Meats such as ham and pork weren’t introduced until Spaniards made their way to Cuba, along with softer bread. Fast-forward to Florida in the 1800s, and the tobacco industry was booming, particularly Cuban tobacco in cities like Ybor, which housed Cuban immigrants. Once variations of the sandwich were brought over to Florida, so too were other influences such as Spanish + Italian (hence the salami).
From the beaches of Miami to the antiquated streets of Ybor, one thing’s for certain: the way a Cuban is made is, well, not certain. Historically, Tampanians include salami, among the other meats atop their version of the Cuban, while Miamians feel strongly against the inclusion of the lunchmeat.
The Miami version also excludes any lettuce, mayo, or tomatoes, while in Tampa, you might find some, if not all of those additions, atop your sandwich. On top of the meat + toppings debacle, neither side can agree on whether or not the sandwich should be pressed or cold.
Where can I grab one in Lakeland?
We asked our followers on Instagram where the best Cuban sandwich in Lakeland is and here’s what some of you said:
- Highland City Diner | 5221 US-98 | Order their “My Little Friend Cuban” featuring homemade mojo pork.
- Silver Ring Cafe | 106 N. Tennessee Ave. | This spot is cash only, so be sure to bring your money, honey.
- Divicious Deli | 128 E. Main St. | Order the Divicious Cuban, and, if you’re feeling extra, order it with avocado.
- La Imperial Bakery | 830 E. Main St. | La Imperial offers two Cuban sandwich options, including a “Tampa Cuban” featuring, you guessed it, salami.
- Elena’s Cuban Cafe | 2246 E. Edgewood Dr. | At Elena’s, be sure to try their Cuban sandwich stuffed with two croquettes.
- Cuban Delights Cafe | 1039 E. County Rd. 540A | Regulars here rave about the Cuban sandwich, as well as the rice + beans, and the croquettes.
- Julio’s Sandwich Shop | 1825 E. Edgewood Dr. | Our follower, @kimknaisch, claims that Julio’s is the place for a great non-pressed Cuban sandwich.
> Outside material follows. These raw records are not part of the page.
(** The loop of a worker [NewWorker] made does not stop. *)
Lemma handler_never_stops_witness :
  let Post := fun (_ : nat) (_ : string) (_ : bytes) => Fail "down" in
  let clock := fun _ : nat => 1 in
  let pickStop := fun _ : nat => true in
  let s := mkLoop (mkWorker 0 "a" [[x31%byte]] [] zeroTime ChanNil) [] 0 1 in
  stop (self s) <> ChanClosed
  /\ (snd (handler Post clock pickStop three 5 s) <> Stopped
      /\ stop (self (fst (handler Post clock pickStop three 5 s))) = stop (self s)).
Proof.
  intros Post clock pickStop s.
  assert (H1 : stop (self s) <> ChanClosed) by discriminate.
  split; [exact H1|].
  exact (handler_never_stops Post clock pickStop three 5 s H1).
Defined.

(** A transport that panics on every request, with the limit of [strict]:
    three messages leave the window empty. *)
Lemma handler_panics_not_counted_witness :
  let Post := fun (_ : nat) (_ : string) (_ : bytes) => Crash "boom" in
  let clock := fun _ : nat => 1 in
  let pickStop := fun _ : nat => false in
  let s := mkLoop (mkWorker 0 "a" [[x31%byte]; [x32%byte]; [x33%byte]] [] zeroTime ChanNil)
                  [] 0 1 in
  (forall (k : nat) (data : bytes),
      exists r, handlerRequest Post strict k (self s) data = Crash r)
  /\ (errorTimestamps (self (fst (handler Post clock pickStop strict 4 s)))
      = errorTimestamps (self s)
      /\ blockedUntil (self (fst (handler Post clock pickStop strict 4 s)))
         = blockedUntil (self s)).
Proof.
  intros Post clock pickStop s.
  assert (H1 : forall (k : nat) (data : bytes),
             exists r, handlerRequest Post strict k (self s) data = Crash r)
    by (intros k data; exists "boom"; reflexivity).
  split; [exact H1|].
  exact (handler_panics_not_counted Post clock pickStop strict 4 s H1).
Defined.

(** A failure, then a success: the worker, blocked before, ends cleared. *)
Lemma handler_success_clears_witness :
  let Post := fun (k : nat) (_ : string) (_ : bytes) =>
                match k with O => Fail "down" | S _ => Ok [] end in
  let clock := fun _ : nat => 1 in
  let pickStop := fun _ : nat => false in
  let first : bytes := [x31%byte] in
  let second : bytes := [x32%byte] in
  let s := mkLoop (mkWorker 0 "a" [first; second] [0; 1] 50 ChanNil) [] 0 1 in
  (stop (self s) <> ChanClosed
   /\ messageQueue (self s) = [first] ++ [second]
   /\ (length [first] + 1 < 3)%nat
   /\ handlerRequest Post strict (iter s + length [first]) (self s) second = Ok [])
  /\ (errorTimestamps (self (fst (handler Post clock pickStop strict 3 s))) = []
      /\ blockedUntil (self (fst (handler Post clock pickStop strict 3 s))) = zeroTime).
Proof.
  intros Post clock pickStop first second s.
  assert (H1 : stop (self s) <> ChanClosed) by discriminate.
  assert (H2 : messageQueue (self s) = [first] ++ [second]) by reflexivity.
  assert (H3 : (length [first] + 1 < 3)%nat) by (cbn; lia).
  assert (H4 : handlerRequest Post strict (iter s + length [first]) (self s) second = Ok [])
    by reflexivity.
  split; [repeat split; assumption|].
  exact (handler_success_clears Post clock pickStop strict 3 s [first] second [] H1 H2 H3 H4).
Defined.

(** A transport that fails every request: two messages are two failures, at
    the clock readings of the two iterations. *)
Lemma handler_failures_recorded_witness :
  let Post := fun (_ : nat) (_ : string) (_ : bytes) => Fail "down" in
  let clock := fun k : nat => Z.of_nat k + 10 in
  let pickStop := fun _ : nat => false in
  let s := mkLoop (mkWorker 0 "a" [[x31%byte]; [x32%byte]] [] zeroTime ChanNil) [] 0 1 in
  (stop (self s) <> ChanClosed
   /\ (length (messageQueue (self s)) < 3)%nat
   /\ (forall (k : nat) (data : bytes),
          exists err, handlerRequest Post strict k (self s) data = Fail err))
  /\ self (fst (handler Post clock pickStop strict 3 s))
     = failAll strict (clock <$> seq (iter s) (length (messageQueue (self s))))
               (setQueue [] (self s)).
Proof.
  intros Post clock pickStop s.
  assert (H1 : stop (self s) <> ChanClosed) by discriminate.
  assert (H2 : (length (messageQueue (self s)) < 3)%nat) by (cbn; lia).
  assert (H3 : forall (k : nat) (data : bytes),
             exists err, handlerRequest Post strict k (self s) data = Fail err)
    by (intros k data; exists "down"; reflexivity).
  split; [repeat split; assumption|].
  exact (handler_failures_recorded Post clock pickStop strict 3 s H1 H2 H3).
Defined.

(** Four payloads over the three endpoints of [three]. *)
Lemma emitAll_deals_witness :
  let nows := fun _ _ : nat => 1 in
  let datas : list bytes := [[x31%byte]; [x32%byte]; [x33%byte]; [x34%byte]] in
  (deliveryMode three = RoundRobin
   /\ endPoints three <> []
   /\ 0 <= roundRobinIndex three
   /\ roundRobinIndex three + Z.of_nat (length datas) <= maxInt32
   /\ alwaysAvailable nows (endPoints three))
  /\ (snd (emitAll nows 0 three datas) = Return None
      /\ roundRobinIndex (fst (emitAll nows 0 three datas))
         = roundRobinIndex three + Z.of_nat (length datas)
      /\ forall (p : nat) (w : Worker),
          endPoints three !! p = Some w ->
          endPoints (fst (emitAll nows 0 three datas)) !! p
          = Some (setQueue (messageQueue w
                            ++ picks (roundRobinIndex three) (length (endPoints three))
                                     p datas) w)).
Proof.
  intros nows datas.
  assert (H1 : deliveryMode three = RoundRobin) by reflexivity.
  assert (H2 : endPoints three <> []) by discriminate.
  assert (H3 : 0 <= roundRobinIndex three) by zcmp.
  assert (H4 : roundRobinIndex three + Z.of_nat (length datas) <= maxInt32) by zcmp.
  assert (H5 : alwaysAvailable nows (endPoints three)) by (repeat constructor).
  split; [repeat split; assumption|].
  exact (emitAll_deals nows datas three H1 H2 H3 H4 H5).
Defined.

(** Three payloads over the three endpoints of [three]: one each. *)
Lemma roundRobin_fair_witness :
  let nows := fun _ _ : nat => 1 in
  let datas : list bytes := [[x31%byte]; [x32%byte]; [x33%byte]] in
  (deliveryMode three = RoundRobin
   /\ endPoints three <> []
   /\ 0 <= roundRobinIndex three
   /\ roundRobinIndex three + Z.of_nat (length (endPoints three)) <= maxInt32
   /\ alwaysAvailable nows (endPoints three)
   /\ length datas = length (endPoints three))
  /\ (forall (p : nat) (w : Worker),
         endPoints three !! p = Some w ->
         exists data : bytes,
           datas !! Z.to_nat ((Z.of_nat p - roundRobinIndex three)
                                mod Z.of_nat (length (endPoints three))) = Some data
           /\ endPoints (fst (emitAll nows 0 three datas)) !! p
              = Some (setQueue (messageQueue w ++ [data]) w)).
Proof.
  intros nows datas.
  assert (H1 : deliveryMode three = RoundRobin) by reflexivity.
  assert (H2 : endPoints three <> []) by discriminate.
  assert (H3 : 0 <= roundRobinIndex three) by zcmp.
  assert (H4 : roundRobinIndex three + Z.of_nat (length (endPoints three)) <= maxInt32)
    by zcmp.
  assert (H5 : alwaysAvailable nows (endPoints three)) by (repeat constructor).
  assert (H6 : length datas = length (endPoints three)) by reflexivity.
  split; [repeat split; assumption|].
  exact (roundRobin_fair nows datas three H1 H2 H3 H4 H5 H6).
Defined.

(** A function that panics on the failures of an endpoint and takes the
    [globalPanic] envelope: both envelopes of the channel reach it. *)
Lemma Callback_handler_recovers_witness :
  let f : UserFn :=
    fun data => if Data.Success data then None
                else if String.eqb (Data.Point data) "" then None else Some "oops" in
  let channel := [Data.mk "a" false None (Some (Error.mk 0 "[ERROR] down" true));
                  Data.mk "a" true (Some (Response.mk [])) None] in
  Forall (fun data => forall r, f data = Some r -> f (globalPanic r) = None) channel
  /\ Callback_handler (Some f) channel [] = Return ([] ++ callsFor f channel).
Proof.
  intros f channel.
  assert (H1 : Forall (fun data => forall r, f data = Some r -> f (globalPanic r) = None)
                      channel)
    by (repeat constructor).
  split; [exact H1|].
  exact (Callback_handler_recovers f channel [] H1).
Defined.

(** The function of examples/default reads [data.Response.Data]: it panics
    on every envelope without a response, the [globalPanic] one included, so
    the first failure of an endpoint ends the loop. *)
Lemma Callback_handler_dies_witness :
  let f : UserFn :=
    fun data => match Data.Response data with
                | Some _ => None
                | None => Some "nil pointer dereference"
                end in
  let answered := Data.mk "a" true (Some (Response.mk [])) None in
  let failed := Data.mk "b" false None (Some (Error.mk 0 "[ERROR] down" true)) in
  (Forall (fun x => f x = None) [answered]
   /\ f failed = Some "nil pointer dereference"
   /\ f (globalPanic "nil pointer dereference") = Some "nil pointer dereference")
  /\ Callback_handler (Some f) ([answered] ++ failed :: [answered]) []
     = Panic "nil pointer dereference".
Proof.
  intros f answered failed.
  assert (H1 : Forall (fun x => f x = None) [answered]) by (repeat constructor).
  assert (H2 : f failed = Some "nil pointer dereference") by reflexivity.
  assert (H3 : f (globalPanic "nil pointer dereference") = Some "nil pointer dereference")
    by reflexivity.
  split; [repeat split; assumption|].
  exact (Callback_handler_dies f [answered] failed [answered] []
           "nil pointer dereference" "nil pointer dereference" H1 H2 H3).
Defined.

(** An endpoint that answers 201 Created. *)
Lemma handler_over_http_witness :
  let resp := transport.mkHttpResponse 201 (transport.Success []) in
  let net := fun _ : nat =>
               transport.mkClient (fun _ => None) (fun _ _ => transport.Success resp) in
  let clock := fun _ : nat => 1 in
  let pickStop := fun _ : nat => false in
  let data : bytes := [x31%byte] in
  let s := mkLoop (mkWorker 0 "a" [data] [] zeroTime ChanNil) [] 0 1 in
  let Post := fun k => transport.Post (net k) in
  (transport three = REST
   /\ stop (self s) <> ChanClosed
   /\ messageQueue (self s) = data :: []
   /\ transport.NewRequest (net (iter s)) (point (self s)) = None
   /\ transport.Do (net (iter s)) (point (self s)) data = transport.Success resp)
  /\ ((transport.StatusCode resp <> 200 ->
       handler Post clock pickStop three 2 s
       = handler Post clock pickStop three 1
           (mkLoop (fst (Inc three (clock (iter s)) (setQueue [] (self s))))
                   (sink s
                    ++ [Data.mk (point (self s)) false None
                                (Some (Error.mk 0 "[ERROR] received non-200 response code"
                                                true))])
                   (S (iter s)) (started s)))
      /\ (forall body : bytes,
             transport.StatusCode resp = 200 ->
             transport.Body resp = transport.Success body ->
             handler Post clock pickStop three 2 s
             = handler Post clock pickStop three 1
                 (mkLoop (Reset (setQueue [] (self s)))
                         (sink s
                          ++ [Data.mk (point (self s)) true (Some (Response.mk body)) None])
                         (S (iter s)) (started s)))).
Proof.
  intros resp net clock pickStop data s Post.
  assert (H1 : transport three = REST) by reflexivity.
  assert (H2 : stop (self s) <> ChanClosed) by discriminate.
  assert (H3 : messageQueue (self s) = data :: []) by reflexivity.
  assert (H4 : transport.NewRequest (net (iter s)) (point (self s)) = None) by reflexivity.
  assert (H5 : transport.Do (net (iter s)) (point (self s)) data = transport.Success resp)
    by reflexivity.
  split; [repeat split; assumption|].
  exact (handler_over_http net clock pickStop three 1 s data [] resp H1 H2 H3 H4 H5).
Defined.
- Strawberry Hut | 743 E. Memorial Blvd. | With two locations in Lakeland + Plant City, Strawberry Hut offers eight variations of the Cuban sandwich.
- Ole Tampa Cubans | 4525 Florida Ave. S. | Featuring a Mulberry, Lakeland, and Plant City location, Ole Tampa Cubans is a popular spot, not only for Cuban sandwiches but deviled crabs.